In the entries below, which lines run from the one containing "(∀ x, x ∈ calls" to the one containing "intros id Hid ->%list_elem_of_singleton."? Copy exactly those lines, ends included, and no others.

[Source records]
•••••
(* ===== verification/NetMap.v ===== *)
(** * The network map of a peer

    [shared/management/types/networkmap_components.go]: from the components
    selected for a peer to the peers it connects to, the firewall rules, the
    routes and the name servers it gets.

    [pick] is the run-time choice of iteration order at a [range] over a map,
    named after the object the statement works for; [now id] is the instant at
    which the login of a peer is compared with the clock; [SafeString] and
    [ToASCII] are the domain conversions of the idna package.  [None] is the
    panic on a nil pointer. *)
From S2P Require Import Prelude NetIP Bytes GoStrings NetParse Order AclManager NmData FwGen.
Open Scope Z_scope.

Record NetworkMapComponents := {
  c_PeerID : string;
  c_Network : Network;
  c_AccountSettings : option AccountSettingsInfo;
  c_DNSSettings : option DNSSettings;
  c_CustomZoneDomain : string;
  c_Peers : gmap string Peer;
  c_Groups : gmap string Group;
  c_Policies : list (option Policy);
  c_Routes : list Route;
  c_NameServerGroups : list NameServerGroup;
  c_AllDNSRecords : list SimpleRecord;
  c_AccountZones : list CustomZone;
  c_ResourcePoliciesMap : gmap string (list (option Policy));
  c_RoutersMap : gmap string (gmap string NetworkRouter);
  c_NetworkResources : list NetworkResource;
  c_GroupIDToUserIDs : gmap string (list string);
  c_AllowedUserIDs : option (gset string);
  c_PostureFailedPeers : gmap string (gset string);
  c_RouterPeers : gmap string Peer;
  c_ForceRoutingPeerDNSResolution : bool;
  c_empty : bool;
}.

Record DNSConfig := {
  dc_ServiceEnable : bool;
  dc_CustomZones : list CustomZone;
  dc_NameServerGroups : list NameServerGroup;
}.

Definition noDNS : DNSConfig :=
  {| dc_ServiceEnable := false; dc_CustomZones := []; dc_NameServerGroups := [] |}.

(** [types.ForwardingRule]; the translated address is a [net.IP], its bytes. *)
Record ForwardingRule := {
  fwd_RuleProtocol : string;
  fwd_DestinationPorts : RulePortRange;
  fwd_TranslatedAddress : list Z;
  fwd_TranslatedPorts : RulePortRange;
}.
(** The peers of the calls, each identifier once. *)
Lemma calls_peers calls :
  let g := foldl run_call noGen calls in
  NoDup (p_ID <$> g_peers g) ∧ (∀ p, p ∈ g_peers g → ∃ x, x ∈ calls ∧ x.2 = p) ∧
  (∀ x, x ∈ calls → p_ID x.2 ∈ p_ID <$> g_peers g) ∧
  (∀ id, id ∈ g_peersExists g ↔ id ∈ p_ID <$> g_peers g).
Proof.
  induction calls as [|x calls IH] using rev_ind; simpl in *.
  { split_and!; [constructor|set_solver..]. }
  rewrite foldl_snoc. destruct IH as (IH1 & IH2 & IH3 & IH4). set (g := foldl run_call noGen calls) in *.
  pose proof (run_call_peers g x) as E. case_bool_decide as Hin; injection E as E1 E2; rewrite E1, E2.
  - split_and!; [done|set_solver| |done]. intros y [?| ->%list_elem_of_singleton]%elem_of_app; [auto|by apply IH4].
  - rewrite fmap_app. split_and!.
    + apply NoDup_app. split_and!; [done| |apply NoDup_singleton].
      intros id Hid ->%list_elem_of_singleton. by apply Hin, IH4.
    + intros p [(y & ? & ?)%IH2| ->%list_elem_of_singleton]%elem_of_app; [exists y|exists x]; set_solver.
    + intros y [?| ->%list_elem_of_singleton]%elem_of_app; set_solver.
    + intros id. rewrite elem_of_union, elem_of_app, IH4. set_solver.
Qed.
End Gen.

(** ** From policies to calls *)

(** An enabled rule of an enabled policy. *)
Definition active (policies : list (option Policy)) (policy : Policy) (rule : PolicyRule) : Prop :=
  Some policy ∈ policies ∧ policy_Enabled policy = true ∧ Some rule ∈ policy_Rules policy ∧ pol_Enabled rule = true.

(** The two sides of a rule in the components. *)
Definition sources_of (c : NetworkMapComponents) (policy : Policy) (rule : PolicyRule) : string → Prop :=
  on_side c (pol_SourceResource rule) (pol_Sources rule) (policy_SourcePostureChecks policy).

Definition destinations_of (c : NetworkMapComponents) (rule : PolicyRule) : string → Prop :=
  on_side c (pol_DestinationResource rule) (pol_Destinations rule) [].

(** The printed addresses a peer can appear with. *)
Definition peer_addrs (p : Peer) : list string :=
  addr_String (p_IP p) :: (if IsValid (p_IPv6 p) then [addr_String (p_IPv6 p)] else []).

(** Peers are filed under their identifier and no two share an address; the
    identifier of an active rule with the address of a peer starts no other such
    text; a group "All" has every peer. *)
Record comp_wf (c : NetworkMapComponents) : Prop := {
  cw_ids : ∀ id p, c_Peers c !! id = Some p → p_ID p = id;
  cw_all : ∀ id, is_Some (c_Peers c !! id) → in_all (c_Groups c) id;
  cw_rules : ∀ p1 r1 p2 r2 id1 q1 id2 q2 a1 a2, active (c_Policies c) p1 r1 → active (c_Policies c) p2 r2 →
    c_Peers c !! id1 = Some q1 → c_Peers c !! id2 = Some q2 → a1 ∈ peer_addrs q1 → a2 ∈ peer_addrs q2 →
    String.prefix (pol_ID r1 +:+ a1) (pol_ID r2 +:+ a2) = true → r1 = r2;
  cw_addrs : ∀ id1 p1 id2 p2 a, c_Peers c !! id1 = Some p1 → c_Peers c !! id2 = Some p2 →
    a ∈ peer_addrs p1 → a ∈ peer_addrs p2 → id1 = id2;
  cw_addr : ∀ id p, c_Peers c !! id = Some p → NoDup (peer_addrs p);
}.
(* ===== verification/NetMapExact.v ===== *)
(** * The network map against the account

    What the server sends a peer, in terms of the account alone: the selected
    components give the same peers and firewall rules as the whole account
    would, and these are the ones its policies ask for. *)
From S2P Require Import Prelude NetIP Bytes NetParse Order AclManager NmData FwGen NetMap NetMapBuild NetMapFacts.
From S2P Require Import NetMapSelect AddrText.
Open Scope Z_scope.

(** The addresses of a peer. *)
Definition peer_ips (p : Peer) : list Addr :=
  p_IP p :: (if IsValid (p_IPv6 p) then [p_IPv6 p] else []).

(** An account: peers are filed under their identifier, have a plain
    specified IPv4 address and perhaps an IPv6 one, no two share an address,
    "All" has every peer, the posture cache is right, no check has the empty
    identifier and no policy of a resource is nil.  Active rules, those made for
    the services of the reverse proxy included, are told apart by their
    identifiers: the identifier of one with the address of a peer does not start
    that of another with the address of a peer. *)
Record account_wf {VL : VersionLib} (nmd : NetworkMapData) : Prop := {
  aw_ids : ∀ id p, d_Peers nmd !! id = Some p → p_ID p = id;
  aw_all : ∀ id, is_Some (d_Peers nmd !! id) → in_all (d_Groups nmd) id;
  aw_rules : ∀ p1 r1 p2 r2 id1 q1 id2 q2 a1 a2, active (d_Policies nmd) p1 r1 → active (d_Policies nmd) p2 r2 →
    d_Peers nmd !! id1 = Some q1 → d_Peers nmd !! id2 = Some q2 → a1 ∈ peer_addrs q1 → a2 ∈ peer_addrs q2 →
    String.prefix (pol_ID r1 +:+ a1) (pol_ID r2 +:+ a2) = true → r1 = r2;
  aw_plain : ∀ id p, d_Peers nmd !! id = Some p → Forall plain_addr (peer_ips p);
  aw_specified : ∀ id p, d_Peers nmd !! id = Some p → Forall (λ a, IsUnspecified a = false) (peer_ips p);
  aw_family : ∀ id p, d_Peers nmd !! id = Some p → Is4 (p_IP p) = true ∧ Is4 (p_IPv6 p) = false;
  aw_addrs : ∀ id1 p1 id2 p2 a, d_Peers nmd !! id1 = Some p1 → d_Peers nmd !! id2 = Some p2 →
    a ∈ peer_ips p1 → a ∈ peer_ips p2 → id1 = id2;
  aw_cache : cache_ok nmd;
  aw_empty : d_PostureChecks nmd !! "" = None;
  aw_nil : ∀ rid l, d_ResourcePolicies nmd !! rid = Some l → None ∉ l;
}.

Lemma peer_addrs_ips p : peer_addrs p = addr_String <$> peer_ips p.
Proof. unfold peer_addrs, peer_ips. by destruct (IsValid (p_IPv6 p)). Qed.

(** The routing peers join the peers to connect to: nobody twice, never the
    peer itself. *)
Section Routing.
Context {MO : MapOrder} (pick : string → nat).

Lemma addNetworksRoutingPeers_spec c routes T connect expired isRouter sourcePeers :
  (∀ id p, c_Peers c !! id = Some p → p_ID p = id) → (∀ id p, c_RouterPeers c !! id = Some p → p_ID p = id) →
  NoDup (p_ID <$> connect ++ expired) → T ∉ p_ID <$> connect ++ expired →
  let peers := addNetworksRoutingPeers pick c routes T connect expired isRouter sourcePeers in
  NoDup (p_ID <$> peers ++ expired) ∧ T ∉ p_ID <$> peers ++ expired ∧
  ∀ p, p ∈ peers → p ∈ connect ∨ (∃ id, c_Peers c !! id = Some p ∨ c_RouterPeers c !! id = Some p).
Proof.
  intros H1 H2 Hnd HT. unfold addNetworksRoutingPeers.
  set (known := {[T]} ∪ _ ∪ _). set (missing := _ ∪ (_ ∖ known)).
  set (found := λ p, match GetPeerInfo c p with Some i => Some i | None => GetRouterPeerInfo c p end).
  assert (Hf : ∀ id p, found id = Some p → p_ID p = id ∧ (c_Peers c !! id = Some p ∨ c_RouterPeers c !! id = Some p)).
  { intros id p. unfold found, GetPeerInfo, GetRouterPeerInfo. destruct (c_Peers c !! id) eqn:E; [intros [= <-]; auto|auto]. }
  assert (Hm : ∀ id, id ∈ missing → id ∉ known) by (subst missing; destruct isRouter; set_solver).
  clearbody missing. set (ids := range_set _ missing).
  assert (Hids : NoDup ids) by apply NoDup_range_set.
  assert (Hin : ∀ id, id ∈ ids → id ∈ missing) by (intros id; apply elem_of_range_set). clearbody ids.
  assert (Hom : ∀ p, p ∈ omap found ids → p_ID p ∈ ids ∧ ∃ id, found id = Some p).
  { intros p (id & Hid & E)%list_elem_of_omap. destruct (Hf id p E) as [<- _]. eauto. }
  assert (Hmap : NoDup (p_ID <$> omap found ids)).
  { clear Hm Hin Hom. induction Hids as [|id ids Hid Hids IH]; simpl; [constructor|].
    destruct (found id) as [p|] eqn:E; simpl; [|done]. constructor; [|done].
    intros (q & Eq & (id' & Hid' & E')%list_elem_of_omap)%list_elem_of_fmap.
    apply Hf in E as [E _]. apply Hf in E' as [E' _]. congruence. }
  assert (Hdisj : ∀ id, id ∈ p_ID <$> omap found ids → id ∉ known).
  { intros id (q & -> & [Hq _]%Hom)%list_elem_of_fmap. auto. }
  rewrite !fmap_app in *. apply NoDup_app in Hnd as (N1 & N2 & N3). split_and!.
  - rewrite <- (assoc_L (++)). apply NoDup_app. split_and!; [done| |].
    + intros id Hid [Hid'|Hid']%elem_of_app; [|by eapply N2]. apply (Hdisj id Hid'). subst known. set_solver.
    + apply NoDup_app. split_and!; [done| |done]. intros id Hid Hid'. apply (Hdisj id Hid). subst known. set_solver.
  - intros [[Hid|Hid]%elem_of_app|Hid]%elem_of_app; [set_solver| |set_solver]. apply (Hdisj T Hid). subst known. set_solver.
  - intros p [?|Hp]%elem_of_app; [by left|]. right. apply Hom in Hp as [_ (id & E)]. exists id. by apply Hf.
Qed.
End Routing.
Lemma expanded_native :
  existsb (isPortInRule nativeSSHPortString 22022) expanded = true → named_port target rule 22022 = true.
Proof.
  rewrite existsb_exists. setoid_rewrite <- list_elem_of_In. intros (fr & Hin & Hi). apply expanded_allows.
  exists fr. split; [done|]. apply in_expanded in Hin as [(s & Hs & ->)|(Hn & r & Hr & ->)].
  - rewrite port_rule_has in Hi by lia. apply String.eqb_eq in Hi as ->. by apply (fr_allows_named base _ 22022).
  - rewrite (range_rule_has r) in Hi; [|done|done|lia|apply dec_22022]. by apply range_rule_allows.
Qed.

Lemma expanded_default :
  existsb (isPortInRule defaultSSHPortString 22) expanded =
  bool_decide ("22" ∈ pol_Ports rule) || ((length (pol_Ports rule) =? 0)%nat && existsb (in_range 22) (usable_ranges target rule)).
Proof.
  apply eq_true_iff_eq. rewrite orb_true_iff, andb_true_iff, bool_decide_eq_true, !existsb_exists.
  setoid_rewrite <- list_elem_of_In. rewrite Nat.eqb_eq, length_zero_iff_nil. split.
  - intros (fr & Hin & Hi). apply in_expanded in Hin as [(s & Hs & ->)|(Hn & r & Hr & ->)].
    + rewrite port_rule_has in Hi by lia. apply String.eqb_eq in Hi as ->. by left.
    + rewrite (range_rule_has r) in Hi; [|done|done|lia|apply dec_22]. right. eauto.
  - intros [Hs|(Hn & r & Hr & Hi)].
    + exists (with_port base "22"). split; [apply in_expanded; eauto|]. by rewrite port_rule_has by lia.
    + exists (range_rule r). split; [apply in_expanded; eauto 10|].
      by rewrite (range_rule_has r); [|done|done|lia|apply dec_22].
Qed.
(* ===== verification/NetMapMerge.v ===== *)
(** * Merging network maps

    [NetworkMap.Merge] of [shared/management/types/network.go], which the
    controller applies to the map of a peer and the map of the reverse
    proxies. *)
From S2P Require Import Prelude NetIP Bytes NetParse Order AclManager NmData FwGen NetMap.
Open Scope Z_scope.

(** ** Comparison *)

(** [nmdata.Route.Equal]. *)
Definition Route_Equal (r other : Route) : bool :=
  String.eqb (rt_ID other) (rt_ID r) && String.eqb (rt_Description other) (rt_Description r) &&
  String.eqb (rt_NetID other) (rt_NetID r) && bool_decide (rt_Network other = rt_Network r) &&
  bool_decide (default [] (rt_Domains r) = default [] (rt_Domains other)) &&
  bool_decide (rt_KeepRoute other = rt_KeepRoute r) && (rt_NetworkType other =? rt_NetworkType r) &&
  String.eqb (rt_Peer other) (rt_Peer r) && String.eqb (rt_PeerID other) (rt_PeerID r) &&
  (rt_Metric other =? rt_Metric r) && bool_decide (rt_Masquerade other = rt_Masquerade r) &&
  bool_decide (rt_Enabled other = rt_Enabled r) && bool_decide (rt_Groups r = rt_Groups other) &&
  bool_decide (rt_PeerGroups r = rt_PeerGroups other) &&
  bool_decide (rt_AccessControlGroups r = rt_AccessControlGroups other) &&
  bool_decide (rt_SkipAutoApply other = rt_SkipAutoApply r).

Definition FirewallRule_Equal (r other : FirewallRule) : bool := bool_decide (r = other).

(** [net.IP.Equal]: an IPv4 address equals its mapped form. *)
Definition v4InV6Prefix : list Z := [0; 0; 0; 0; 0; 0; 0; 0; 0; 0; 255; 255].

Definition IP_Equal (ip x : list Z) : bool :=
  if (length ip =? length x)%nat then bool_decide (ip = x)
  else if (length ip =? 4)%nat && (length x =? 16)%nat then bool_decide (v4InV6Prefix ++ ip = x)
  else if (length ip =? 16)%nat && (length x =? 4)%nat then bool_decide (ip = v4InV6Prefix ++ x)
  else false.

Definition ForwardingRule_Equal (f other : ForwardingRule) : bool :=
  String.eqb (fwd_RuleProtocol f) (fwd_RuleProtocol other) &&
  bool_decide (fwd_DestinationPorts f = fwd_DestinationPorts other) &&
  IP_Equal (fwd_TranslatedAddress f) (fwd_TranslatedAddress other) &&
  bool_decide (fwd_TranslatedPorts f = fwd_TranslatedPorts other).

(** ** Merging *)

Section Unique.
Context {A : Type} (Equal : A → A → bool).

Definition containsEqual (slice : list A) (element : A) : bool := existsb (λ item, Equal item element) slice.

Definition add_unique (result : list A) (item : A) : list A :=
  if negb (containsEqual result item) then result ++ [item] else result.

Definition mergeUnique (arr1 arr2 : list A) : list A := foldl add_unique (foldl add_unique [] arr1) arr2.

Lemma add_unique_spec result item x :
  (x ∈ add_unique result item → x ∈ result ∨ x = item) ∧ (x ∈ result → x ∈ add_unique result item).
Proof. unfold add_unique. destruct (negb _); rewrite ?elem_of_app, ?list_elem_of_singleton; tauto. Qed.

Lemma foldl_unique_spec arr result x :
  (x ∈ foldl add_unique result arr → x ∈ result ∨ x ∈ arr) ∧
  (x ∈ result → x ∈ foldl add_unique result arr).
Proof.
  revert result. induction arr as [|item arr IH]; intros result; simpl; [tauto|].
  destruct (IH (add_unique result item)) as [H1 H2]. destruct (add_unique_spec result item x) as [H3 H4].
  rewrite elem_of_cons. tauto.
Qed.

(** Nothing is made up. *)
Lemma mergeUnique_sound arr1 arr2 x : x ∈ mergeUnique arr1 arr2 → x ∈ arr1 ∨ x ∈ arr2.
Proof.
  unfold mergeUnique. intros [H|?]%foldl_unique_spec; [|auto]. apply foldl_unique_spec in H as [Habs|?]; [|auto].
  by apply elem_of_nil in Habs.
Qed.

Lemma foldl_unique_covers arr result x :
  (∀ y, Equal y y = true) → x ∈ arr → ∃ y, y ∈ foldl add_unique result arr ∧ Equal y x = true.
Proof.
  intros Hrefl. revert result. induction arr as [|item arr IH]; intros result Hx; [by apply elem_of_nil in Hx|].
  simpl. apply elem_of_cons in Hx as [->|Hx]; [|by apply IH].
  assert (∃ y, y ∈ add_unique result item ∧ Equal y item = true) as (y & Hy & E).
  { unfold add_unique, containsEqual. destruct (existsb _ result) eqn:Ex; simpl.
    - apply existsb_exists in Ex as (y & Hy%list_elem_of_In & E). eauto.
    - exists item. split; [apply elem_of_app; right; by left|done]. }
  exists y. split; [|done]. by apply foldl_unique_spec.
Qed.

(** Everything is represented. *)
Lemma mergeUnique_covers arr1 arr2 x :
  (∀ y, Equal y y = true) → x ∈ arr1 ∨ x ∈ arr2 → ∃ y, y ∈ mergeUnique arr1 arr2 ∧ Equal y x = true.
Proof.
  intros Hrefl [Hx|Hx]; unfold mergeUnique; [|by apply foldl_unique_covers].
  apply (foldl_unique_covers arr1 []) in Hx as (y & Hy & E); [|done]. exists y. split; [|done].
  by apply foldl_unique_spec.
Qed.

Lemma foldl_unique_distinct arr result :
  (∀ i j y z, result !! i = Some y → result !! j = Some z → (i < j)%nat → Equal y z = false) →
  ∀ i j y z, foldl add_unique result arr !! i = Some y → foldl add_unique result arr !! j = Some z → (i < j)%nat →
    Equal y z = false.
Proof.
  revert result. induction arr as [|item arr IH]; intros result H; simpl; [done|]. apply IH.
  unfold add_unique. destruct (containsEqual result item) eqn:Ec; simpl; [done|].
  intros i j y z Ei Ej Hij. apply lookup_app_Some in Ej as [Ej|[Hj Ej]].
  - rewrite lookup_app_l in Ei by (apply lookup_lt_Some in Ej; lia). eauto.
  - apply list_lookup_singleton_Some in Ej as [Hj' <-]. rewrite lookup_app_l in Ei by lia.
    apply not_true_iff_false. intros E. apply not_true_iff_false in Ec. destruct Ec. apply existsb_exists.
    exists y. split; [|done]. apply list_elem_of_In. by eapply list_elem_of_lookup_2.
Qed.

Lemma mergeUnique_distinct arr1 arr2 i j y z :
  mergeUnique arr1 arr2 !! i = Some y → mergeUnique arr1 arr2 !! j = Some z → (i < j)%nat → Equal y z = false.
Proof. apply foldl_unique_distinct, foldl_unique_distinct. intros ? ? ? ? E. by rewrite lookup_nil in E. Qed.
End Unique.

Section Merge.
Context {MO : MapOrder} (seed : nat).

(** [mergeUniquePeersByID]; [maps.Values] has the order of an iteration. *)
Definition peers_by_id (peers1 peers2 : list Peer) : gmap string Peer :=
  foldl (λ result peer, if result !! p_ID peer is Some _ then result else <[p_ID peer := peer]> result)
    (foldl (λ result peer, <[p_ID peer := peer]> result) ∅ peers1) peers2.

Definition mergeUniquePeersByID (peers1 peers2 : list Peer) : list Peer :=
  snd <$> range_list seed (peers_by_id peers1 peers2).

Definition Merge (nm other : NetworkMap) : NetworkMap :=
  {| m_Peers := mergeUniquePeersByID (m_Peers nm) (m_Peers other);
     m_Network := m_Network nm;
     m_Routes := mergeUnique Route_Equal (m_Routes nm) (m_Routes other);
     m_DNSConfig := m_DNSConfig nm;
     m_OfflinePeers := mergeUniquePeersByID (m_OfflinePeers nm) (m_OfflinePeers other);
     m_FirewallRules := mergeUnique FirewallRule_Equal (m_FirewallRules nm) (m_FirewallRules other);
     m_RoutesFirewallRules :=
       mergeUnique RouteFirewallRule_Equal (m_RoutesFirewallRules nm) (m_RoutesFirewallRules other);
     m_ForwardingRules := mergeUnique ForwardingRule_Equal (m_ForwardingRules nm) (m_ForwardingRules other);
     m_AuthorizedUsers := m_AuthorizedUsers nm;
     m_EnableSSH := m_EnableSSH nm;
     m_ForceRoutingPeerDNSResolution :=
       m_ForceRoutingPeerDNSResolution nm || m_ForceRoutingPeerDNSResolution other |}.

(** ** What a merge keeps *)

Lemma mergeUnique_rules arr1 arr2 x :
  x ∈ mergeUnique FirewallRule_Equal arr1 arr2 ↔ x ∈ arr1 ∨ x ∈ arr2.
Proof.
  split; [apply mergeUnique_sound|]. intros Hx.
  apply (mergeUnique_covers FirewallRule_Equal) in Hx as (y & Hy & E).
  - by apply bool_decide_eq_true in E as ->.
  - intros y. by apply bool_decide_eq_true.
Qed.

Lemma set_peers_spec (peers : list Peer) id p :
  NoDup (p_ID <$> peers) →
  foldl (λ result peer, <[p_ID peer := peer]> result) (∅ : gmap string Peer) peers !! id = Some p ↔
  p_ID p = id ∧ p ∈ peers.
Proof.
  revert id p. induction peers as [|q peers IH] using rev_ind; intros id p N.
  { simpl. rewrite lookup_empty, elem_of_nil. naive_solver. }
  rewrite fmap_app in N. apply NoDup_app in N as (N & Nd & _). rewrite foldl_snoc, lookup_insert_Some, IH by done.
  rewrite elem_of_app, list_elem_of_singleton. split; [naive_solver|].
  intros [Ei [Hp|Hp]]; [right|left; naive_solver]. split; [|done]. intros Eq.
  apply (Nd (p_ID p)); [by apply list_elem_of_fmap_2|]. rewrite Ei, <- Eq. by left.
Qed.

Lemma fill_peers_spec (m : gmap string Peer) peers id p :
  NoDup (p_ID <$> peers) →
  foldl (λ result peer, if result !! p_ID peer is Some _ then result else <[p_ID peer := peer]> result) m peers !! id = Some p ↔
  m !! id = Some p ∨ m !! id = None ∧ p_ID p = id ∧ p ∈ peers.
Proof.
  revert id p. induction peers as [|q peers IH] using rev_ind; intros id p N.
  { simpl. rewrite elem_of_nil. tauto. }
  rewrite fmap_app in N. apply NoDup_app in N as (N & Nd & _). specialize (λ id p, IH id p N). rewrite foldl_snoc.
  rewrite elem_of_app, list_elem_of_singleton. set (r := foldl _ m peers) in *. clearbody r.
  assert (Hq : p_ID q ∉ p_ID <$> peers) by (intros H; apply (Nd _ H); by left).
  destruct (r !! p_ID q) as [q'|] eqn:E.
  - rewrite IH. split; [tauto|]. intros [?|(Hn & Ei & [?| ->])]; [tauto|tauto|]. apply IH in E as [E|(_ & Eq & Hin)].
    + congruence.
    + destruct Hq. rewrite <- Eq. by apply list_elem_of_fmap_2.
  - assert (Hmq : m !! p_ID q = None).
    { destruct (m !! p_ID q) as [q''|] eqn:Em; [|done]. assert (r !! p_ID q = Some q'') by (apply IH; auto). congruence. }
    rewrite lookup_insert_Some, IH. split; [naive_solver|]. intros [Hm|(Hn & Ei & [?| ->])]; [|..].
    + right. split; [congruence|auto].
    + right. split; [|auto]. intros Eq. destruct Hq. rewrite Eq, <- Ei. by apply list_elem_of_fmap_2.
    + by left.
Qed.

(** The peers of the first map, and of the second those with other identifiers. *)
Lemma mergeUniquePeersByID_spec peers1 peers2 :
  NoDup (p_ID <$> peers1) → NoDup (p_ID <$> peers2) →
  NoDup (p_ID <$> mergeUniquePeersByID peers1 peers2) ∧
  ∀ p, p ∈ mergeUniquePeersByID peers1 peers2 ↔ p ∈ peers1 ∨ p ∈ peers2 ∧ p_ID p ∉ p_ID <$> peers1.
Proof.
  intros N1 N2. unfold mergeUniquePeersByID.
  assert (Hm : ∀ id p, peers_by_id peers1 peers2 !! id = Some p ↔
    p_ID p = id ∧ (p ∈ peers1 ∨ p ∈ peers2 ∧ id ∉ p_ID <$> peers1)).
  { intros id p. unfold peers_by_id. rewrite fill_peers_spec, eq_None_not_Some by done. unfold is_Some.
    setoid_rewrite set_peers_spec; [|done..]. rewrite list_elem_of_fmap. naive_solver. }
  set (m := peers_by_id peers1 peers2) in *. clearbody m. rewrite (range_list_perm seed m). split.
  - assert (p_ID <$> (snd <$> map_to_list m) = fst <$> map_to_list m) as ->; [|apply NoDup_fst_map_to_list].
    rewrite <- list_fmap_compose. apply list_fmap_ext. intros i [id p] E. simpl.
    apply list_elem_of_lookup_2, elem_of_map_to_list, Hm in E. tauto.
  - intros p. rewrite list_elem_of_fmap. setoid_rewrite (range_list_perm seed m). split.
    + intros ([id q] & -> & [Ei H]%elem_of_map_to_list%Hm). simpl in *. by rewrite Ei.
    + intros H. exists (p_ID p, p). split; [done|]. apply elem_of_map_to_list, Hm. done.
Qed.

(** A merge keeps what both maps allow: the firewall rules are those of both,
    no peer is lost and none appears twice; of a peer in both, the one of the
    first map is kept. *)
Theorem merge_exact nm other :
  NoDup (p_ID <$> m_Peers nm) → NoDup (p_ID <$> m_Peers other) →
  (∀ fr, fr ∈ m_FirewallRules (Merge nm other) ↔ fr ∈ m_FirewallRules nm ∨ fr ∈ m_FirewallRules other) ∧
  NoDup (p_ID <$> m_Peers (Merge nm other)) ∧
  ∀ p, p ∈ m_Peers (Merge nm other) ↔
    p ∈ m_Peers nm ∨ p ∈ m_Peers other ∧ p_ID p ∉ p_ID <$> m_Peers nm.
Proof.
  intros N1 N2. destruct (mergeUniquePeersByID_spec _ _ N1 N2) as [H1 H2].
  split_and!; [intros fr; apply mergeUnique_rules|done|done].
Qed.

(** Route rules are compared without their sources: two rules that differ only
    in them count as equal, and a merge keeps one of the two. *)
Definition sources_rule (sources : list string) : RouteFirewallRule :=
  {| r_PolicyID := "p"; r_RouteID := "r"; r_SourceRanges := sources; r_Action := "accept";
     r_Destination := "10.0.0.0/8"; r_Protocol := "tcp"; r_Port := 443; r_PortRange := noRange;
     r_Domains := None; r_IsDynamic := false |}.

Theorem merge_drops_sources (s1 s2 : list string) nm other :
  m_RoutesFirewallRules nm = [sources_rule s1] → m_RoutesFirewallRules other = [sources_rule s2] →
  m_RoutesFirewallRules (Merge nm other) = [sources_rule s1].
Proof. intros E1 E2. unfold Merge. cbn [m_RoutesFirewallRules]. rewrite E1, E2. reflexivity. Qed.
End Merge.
•••••
▸ **ANSWER SPACE**
  (∀ x, x ∈ calls → p_ID x.2 ∈ p_ID <$> g_peers g) ∧
  (∀ id, id ∈ g_peersExists g ↔ id ∈ p_ID <$> g_peers g).
Proof.
  induction calls as [|x calls IH] using rev_ind; simpl in *.
  { split_and!; [constructor|set_solver..]. }
  rewrite foldl_snoc. destruct IH as (IH1 & IH2 & IH3 & IH4). set (g := foldl run_call noGen calls) in *.
  pose proof (run_call_peers g x) as E. case_bool_decide as Hin; injection E as E1 E2; rewrite E1, E2.
  - split_and!; [done|set_solver| |done]. intros y [?| ->%list_elem_of_singleton]%elem_of_app; [auto|by apply IH4].
  - rewrite fmap_app. split_and!.
    + apply NoDup_app. split_and!; [done| |apply NoDup_singleton].
      intros id Hid ->%list_elem_of_singleton. by apply Hin, IH4.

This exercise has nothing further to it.